Mischa and Rupert, as per the mountain’s prophesy, had been traveling east for weeks, but they hadn’t encountered anybody since their meeting with the purple mountain, nor had they seen anything other than vast, empty desert.
“You know, Comrade, I am beginning to think that maybe that mountain gave us some bad information,” said Mischa.
“I said that yesterday,” grumbled Rupert as he kicked a rock out of his way. “Why don’t you ever say anything original?”
There was absolutely nothing around them; they were in the middle of a barren, inhospitable wasteland. The only living things they could see were vultures, and even those were lying supine on the ground, motionless and dead. Now that I think about it, I don’t think they can be considered living.

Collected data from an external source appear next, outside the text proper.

(** A world whose pid file names process 4242, which is gone. *)
Definition stale : World :=
  {| UserHomeDir := inl "/Users/me";
     files := {[ Listener.pidFilePath := "4242" ]};
     errno := fun _ => "no such file or directory";
     read_faults := ∅;
     write_faults := ∅;
     Getpid := 4711;
     Kill := fun _ _ => Some "no such process";
     Run := fun _ _ => None;
     write_progress := fun _ => None;
     log_text := Sample.log_line;
     stderr := [];
     spawned := [];
     logger := Some {| level := InfoLevel; written := [] |} |}.

(** A world whose pid file names process 4242, which is gone; the file
    belongs to another user and cannot be written. *)
Definition foreign_stale : World :=
  {| UserHomeDir := inl "/Users/me";
     files := {[ Listener.pidFilePath := "4242" ]};
     errno := fun _ => "permission denied";
     read_faults := ∅;
     write_faults := {[ Listener.pidFilePath ]};
     Getpid := 4711;
     Kill := fun _ _ => Some "no such process";
     Run := fun _ _ => None;
     write_progress := fun _ => None;
     log_text := Sample.log_line;
     stderr := [];
     spawned := [];
     logger := Some {| level := InfoLevel; written := [] |} |}.

(** The listener with URLs ["a"] and ["b"] to deliver, at the moment the
    worker waits for the command it started for ["a"] and [HandleURL] has
    been called with ["b"]. *)
Definition blocked : Listener.System :=
  {| Listener.events := [];
     Listener.notifier := Listener.NSending "b";
     Listener.wstate :=
       Listener.WLaunching "a" 0 (Listener.launch_cmd (acme "" "") "a");
     Listener.world :=
       final_world (Listener.processURL_launch "a" (acme "" "") (quiet InfoLevel));
     Listener.history := [Listener.EvReceive "a"; Listener.EvLaunchStart "a"] |}.

End Examples.

(** ** src/unnamed/part_002: the lock-file guarded build

    [Config], [loadConfig], [chooseProfile], [openInChrome] and [processURL]
    have the text of the listener; [main] differs in its guard. *)

(** [os.OpenFile(path, O_CREATE|O_EXCL, 0600)]: fails when the file exists,
    or cannot be created; otherwise the file is created empty. *)
Definition os_OpenFile_excl (path : string) : Proc (option error) :=
  fun w =>
    match files w !! path with
    | Some _ => Ret (Some (PathError w "open" path)) w
    | None =>
        if decide (path ∈ write_faults w) then Ret (Some (PathError w "open" path)) w
        else Ret None (set_files (<[path := ""]> (files w)) w)
    end.


Module LockFile.
Section Program.
Context `{RegexpLib} `{UrlLib} `{PathLib} `{LogrusLib} `{JsonLib Listener.Config}.

Definition lockFilePath : string :=
  filepath_Join ["/tmp"; "chrome-profile-router.lock"].
Definition logFilePath : string :=
  filepath_Join ["/tmp"; "chrome-profile-router.log"].

(** [main] from the comment "exit if another instance is running" to the
    [go] statement; [logger.Debugln(s)] writes [s]. *)
Definition main_acquire : Proc unit :=
  err ← os_OpenFile_excl lockFilePath;
  match err with
  | Some _ =>
      logger_Debugf "%v" ["Another instance is already running, exiting"] ;;
      os_Exit 0
  | None => mret ()
  end.


(** [main] up to the [go] statement. *)
Definition main_startup : Proc Listener.Config :=
  fun w =>
    match Listener.loadConfig (Listener.defaultConfigPath w) w with
    | (_, Some e) =>
        (Fprintf_Stderr "Error loading config: %v\n" [e] ;; os_Exit 2) w
    | (config, None) =>
        (err ← os_OpenFile_append logFilePath;
         match err with
         | Some e => Fprintf_Stderr "failed to open log file: %v\n" [e] ;; os_Exit 2
         | None =>
             logrus_New_SetLevel (Listener.parsedLogLevel config) ;;
             main_acquire ;;
             mret config
         end) w
    end.

End Program.
End LockFile.

(** ** src/unnamed/part_001: the command-line build

    [Config], [loadConfig], [chooseProfile] and [openInChrome] have the text
    of the one-shot build. *)

(** [strings.Contains]. *)
Fixpoint Contains (s substr : string) : bool :=
  String.prefix substr s ||
  match s with
  | EmptyString => false
  | String _ rest => Contains rest substr
  end.

(** [strings.TrimSpace]. *)
Class StringsLib := {
  strings_TrimSpace : string -> string
}.

Module CommandLine.

(** The flags as [flag.Parse] has set them. *)
Record Flags := {
  config : string;
  dry_run : bool;
  version : bool
}.

(** Standard input as [main] finds it: [os.Stdin.Stat()] fails, or reports
    a character device, or something else, from which [io.ReadAll] gets
    [bytes]. *)
Inductive Stdin :=
| StatFails
| CharDevice
| Piped (bytes : string).

Definition isLikelyURL (s : string) : bool :=
  if HasPrefix s "http://" || HasPrefix s "https://" || HasPrefix s "file://"
     || HasPrefix s "mailto:"
  then true
  else Contains s "." || Contains s ":".

Section Program.
Context `{RegexpLib} `{UrlLib} `{PathLib} `{StringsLib} `{JsonLib OneShot.Config}.

(** The arguments to route: [flag.Args()], or the trimmed text of standard
    input when there are none.  [stat.Mode()] on the nil [FileInfo] of a
    failed [Stat] is a run-time panic. *)
Definition main_args (flag_Args : list string) (stdin : Stdin) : Proc (list string) :=
  match flag_Args with
  | _ :: _ => mret flag_Args
  | [] =>
      match stdin with
      | StatFails => fun w => Crash w
      | CharDevice => mret flag_Args
      | Piped stdinBytes =>
          let txt := strings_TrimSpace stdinBytes in
          if decide (txt <> "") then mret (flag_Args ++ [txt]) else mret flag_Args
      end
  end.

(** The loop [for _, raw := range args] of [main], entered with [firstErr];
    it returns [firstErr] as the loop leaves it. *)
Fixpoint main_loop (cfg : OneShot.Config) (compiledRules : list compiledRule)
    (dryRun : bool) (args : list string) (firstErr : option error)
  : Proc (option error) :=
  match args with
  | [] => mret firstErr
  | raw :: rest =>
      if negb (isLikelyURL raw) then
        main_loop cfg compiledRules dryRun rest firstErr
      else
        let urlStr := strings_TrimSpace raw in
        let profile := OneShot.chooseProfile urlStr compiledRules
                         (OneShot.DefaultProfileDirectory cfg) in
        Fprintf_Stderr "Routing: %s  ->  profile-directory=%q\n" [urlStr; profile] ;;
        if dryRun then main_loop cfg compiledRules dryRun rest firstErr
        else
          err ← OneShot.openInChrome (OneShot.ChromeAppPath cfg) profile urlStr;
          match err with
          | Some e =>
              Fprintf_Stderr "Failed to open URL in Chrome: %v\n" [e] ;;
              main_loop cfg compiledRules dryRun rest
                (match firstErr with None => Some e | Some _ => firstErr end)
          | None => main_loop cfg compiledRules dryRun rest firstErr
          end
  end.

(** [main]: it returns the lines it has printed on standard output; a
    return is the process ending with status 0. *)
Definition main (flags : Flags) (flag_Args : list string) (stdin : Stdin)
  : Proc (list string) :=
  if version flags then mret ["chrome-profile-router 1.0.0"]
  else fun w =>
    let cfgPath := if decide (config flags = "") then OneShot.defaultConfigPath w
                   else config flags in
    match OneShot.loadConfig cfgPath w with
    | (_, _, Some e) =>
        (Fprintf_Stderr "Error loading config: %v\n" [e] ;; os_Exit 2) w
    | (cfg, compiledRules, None) =>
        (args ← main_args flag_Args stdin;
         match args with
         | [] => Fprintf_Stderr "%v\n" ["No URL provided."] ;; os_Exit 1
         | _ =>
             firstErr ← main_loop cfg compiledRules (dry_run flags) args None;
             match firstErr with
             | Some _ =>
                 Fprintf_Stderr "%v\n" ["One or more URLs failed to open."] ;;
                 os_Exit 3
             | None => mret []
             end
         end) w
    end.

(** The URLs [main_loop] routes: the arguments that look like URLs, trimmed. *)
Definition routed (args : list string) : list string :=
  strings_TrimSpace <$> filter (fun raw => isLikelyURL raw = true) args.

(** The command [main_loop] runs for a routed URL. *)
Definition launch_cmd (cfg : OneShot.Config) (compiledRules : list compiledRule)
    (urlStr : string) : Cmd :=
  {| cmd_name := "open";
     cmd_args := OneShot.openInChrome_args (OneShot.ChromeAppPath cfg)
                   (OneShot.chooseProfile urlStr compiledRules
                      (OneShot.DefaultProfileDirectory cfg)) urlStr |}.

End Program.
End CommandLine.

(** The URLs whose launch a record of the dispatcher shows as started, in
    the order of the record. *)
Fixpoint started (h : list Listener.Event) : list string :=
  match h with
  | [] => []
  | Listener.EvLaunchStart u :: h' => u :: started h'
  | _ :: h' => started h'
  end.

(** The errors of the commands [cmds] when they are run one after the other,
    the first of them as the [n]-th command of the process. *)
Fixpoint run_failures (run : nat -> Cmd -> option error) (n : nat) (cmds : list Cmd)
  : list error :=
  match cmds with
  | [] => []
  | c :: cs =>
      match run n c with
      | Some e => e :: run_failures run (S n) cs
      | None => run_failures run (S n) cs
      end
  end.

Rupert, who despite working for Mischa was clearly leading the expedition, decided to stop walking around noon, because the sun was getting far too hot for either of them to endure. In reality though, it was only too hot for Mischa to endure, because Rupert was inured to such hot conditions, having once survived in the middle of the Sahara without food or water for a month, during the course of which he developed quite a taste for tumbleweed. But that’s a story for another day.

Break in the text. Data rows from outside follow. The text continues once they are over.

(** One message entry.  [timestamp] stands for the ISO string of
    [datetime.now()], kept as the instant it denotes, in microseconds;
    [datetime.fromisoformat] reads back that instant. *)
Record entry := {
  role : str;
  content : str;
  timestamp : Z;
}.

(** [self.memory]: [memory[session_id][agent_type] = [messages]]. *)
Abbreviation memory := (gmap str (gmap str (list entry))).

Definition new_session : gmap str (list entry) :=
  <[Py.text "phanloai" := []]>
    (<[Py.text "create_order" := []]>
       (<[Py.text "consulting" := []]> ∅)).

Definition _ensure_session (session_id : str) (mem : memory) : memory :=
  match mem !! session_id with
  | Some _ => mem
  | None => <[session_id := new_session]> mem
  end.

Definition get_history (session_id : option str) (agent : str)
    (mem : memory) : result (list entry) * memory :=
  match nonempty session_id with
  | None => (Ok [], mem)
  | Some sid =>
      let mem := _ensure_session sid mem in
      match mem !! sid with
      | None => (Raise (KeyError sid), mem)
      | Some agents => (Ok (default [] (agents !! agent)), mem)
      end
  end.

Section AddMessage.
Context `{!Config.t}.

(** [now] is the reading of [datetime.now()] taken by the call. *)
Definition add_message (now : Z) (session_id : option str)
    (agent role content : str) (mem : memory) : result () * memory :=
  match nonempty session_id with
  | None => (Ok (), mem)
  | Some sid =>
      let mem := _ensure_session sid mem in
      let entry := {| role := role; content := content; timestamp := now |} in
      match mem !! sid with
      | None => (Raise (KeyError sid), mem)
      | Some agents =>
          match agents !! agent with
          | None => (Raise (KeyError agent), mem)
          | Some log =>
              let log := log ++ [entry] in
              let log :=
                if MAX_CONVERSATION_HISTORY <? Z.of_nat (length log)
                then Py.slice_from (- MAX_CONVERSATION_HISTORY) log
                else log in
              (Ok (), <[sid := <[agent := log]> agents]> mem)
          end
      end
  end.

End AddMessage.

Definition clear_session (session_id : option str) (agent : option str)
    (mem : memory) : bool * memory :=
  match session_id ≫= (λ sid, (sid,.) <$> mem !! sid) with
  | None => (false, mem)
  | Some (sid, agents) =>
      match nonempty agent with
      | Some agent =>
          match agents !! agent with
          | Some _ => (true, <[sid := <[agent := []]> agents]> mem)
          | None => (false, mem)
          end
      | None => (true, delete sid mem)
      end
  end.

Definition get_active_sessions (mem : memory) : nat := size mem.

(** [timedelta(hours=h)] in microseconds.  A [timedelta] holds between
    -999999999 and 999999999 whole days; the constructor raises
    [OverflowError] for a number of hours that is outside. *)
Definition timedelta_hours (h : Z) : result Z :=
  if (-999999999 <=? h / 24) && (h / 24 <=? 999999999)
  then Ok (h * 3600000000)
  else Raise OverflowError.

(** The inner loop of [cleanup_old_sessions] over [agents.values()]. *)
Definition most_recent (agents : gmap str (list entry)) : option Z :=
  foldl (λ most_recent agent_messages,
           match last agent_messages with
           | None => most_recent
           | Some msg =>
               let last_msg_time := timestamp msg in
               match most_recent with
               | None => Some last_msg_time
               | Some t => if t <? last_msg_time then Some last_msg_time
                           else most_recent
               end
           end)
        None (map_to_list agents).*2.

(** The test that puts a session on [sessions_to_delete]:
    [most_recent and (current_time - most_recent) > timedelta(hours=...)].
    The [timedelta] is built only for a session that holds a message. *)
Definition is_old (current_time max_age_hours : Z)
    (agents : gmap str (list entry)) : result bool :=
  match most_recent agents with
  | Some t =>
      match timedelta_hours max_age_hours with
      | Ok age => Ok (age <? current_time - t)
      | Raise e => Raise e
      end
  | None => Ok false
  end.

(** The loop over [self.memory.items()] that fills [sessions_to_delete];
    an exception leaves it before anything is deleted. *)
Fixpoint collect_old (current_time max_age_hours : Z)
    (items : list (str * gmap str (list entry)))
    (sessions_to_delete : list str) : result (list str) :=
  match items with
  | [] => Ok sessions_to_delete
  | (session_id, agents) :: rest =>
      match is_old current_time max_age_hours agents with
      | Ok true =>
          collect_old current_time max_age_hours rest
            (sessions_to_delete ++ [session_id])
      | Ok false =>
          collect_old current_time max_age_hours rest sessions_to_delete
      | Raise e => Raise e
      end
  end.
(** * DataDrift: the remote session and transfer coordinator of [main.py]

    A shallow embedding of [SCPClientApp] and [RemoteFileModel].  The
    application object is a record, the SSH/SFTP server side is an explicit
    world (client objects, remote file systems, a schedule of transport
    failures and a trace of the transport calls made), and every method is a
    function in a state-and-exception monad over the pair of both.  The
    widget layout and [load_connections] touch none of this state and are
    left out. *)

From Stdlib Require Import ZArith NArith Lia.
From Stdlib.Strings Require Import Ascii String Byte.
From stdpp Require Import base tactics option list strings gmap.

Local Open Scope Z_scope.

(** ** Python strings used as paths: [os.path.join] (posixpath) *)

Module Path.

Definition sep : ascii := "/"%char.

Definition startswith_sep (s : string) : bool :=
  match s with
  | String c _ => Ascii.eqb c sep
  | EmptyString => false
  end.

Fixpoint endswith_sep (s : string) : bool :=
  match s with
  | EmptyString => false
  | String c EmptyString => Ascii.eqb c sep
  | String _ r => endswith_sep r
  end.

Definition is_empty (s : string) : bool :=
  match s with EmptyString => true | _ => false end.

(** [posixpath.join(a, b)]: an absolute [b] replaces [a]; otherwise [b] is
    appended, with a separator unless [a] is empty or already ends in one. *)
Definition os_path_join (a b : string) : string :=
  if startswith_sep b then b
  else if is_empty a || endswith_sep a then a +:+ b
  else a +:+ String sep b.

(** [s.split('/')] *)
Fixpoint split_sep (s : string) : list string :=
  match s with
  | EmptyString => [EmptyString]
  | String c r =>
      if Ascii.eqb c sep then EmptyString :: split_sep r
      else match split_sep r with
           | h :: t => String c h :: t
           | [] => [String c EmptyString]
           end
  end.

They constructed a makeshift shelter out of sand and heat and were getting ready to relax, when all of a sudden, Mischa spotted something that seemed quite out of place: a gigantic purple mountain.
Yes, it was the same mountain they’d seen earlier. The two men were flabbergasted; after all, there are few things odder than a talking purple mountain, but if anything is, it’s a talking purple mountain that can travel vast distances instantaneously.
“Comrade, do you see what I see?” asked Mischa.
“I think I do, Mischa. I think I do,” answered Rupert. “Unless you have visual problems, in which case you probably see something different from what I see. But I’ll just assume your eyesight is decent...in spite of the rest of you.”
The two (well, just Rupert again…Mischa’s not much of a leader) decided to approach the mountain and ask it two things: what it was doing, and how it got there. Before they were halfway to it, however, the mountain spoke.
“I JUST REMEMBERED THAT I MEANT TO SAY WEST, NOT EAST. SORRY ABOUT THAT.”
And with that, the mountain vanished, leaving Mischa and Rupert feeling a mixture of extreme confusion and extreme annoyance. They ran up to it, nearly passing out from the exertion, searching every crevice, every crater, for some sign that the mountain had been there. They found nothing.
“Well, I guess we should start going west,” suggested Rupert, shaking his head as if to make sense of what had just occurred.
“Yes, that sounds good. Let us go!” agreed Mischa, and they set off once more…in the opposite direction.
Having traveled for so long, the next few weeks were spent retracing their earlier steps, and it was so boring that the men were almost driven to cannibalism just to break the monotony. Finally though, they reached the point where they’d first encountered the purple mountain, and sure enough, there it was, sitting alone (as mountains do) beside the valley.
“Hello Comrade,” called Mischa. “We have returned, just as you told us to!”
“WHAT DO YOU WANT?” spat the mountain. “I WAS WATCHING THAT’S SO RAVEN.”
“How is that even possible?” wondered Rupert. “You clearly don’t have a TV, and even if you did, there’s no conceivable way you’d get cable. I have a sneaking suspicion you’re lying – like a Communist.”
“I’M A TALKING PURPLE MOUNTAIN; I DON’T HAVE TO MAKE SENSE. SO WHY ARE YOU IDIOTS HERE?” retorted the mountain.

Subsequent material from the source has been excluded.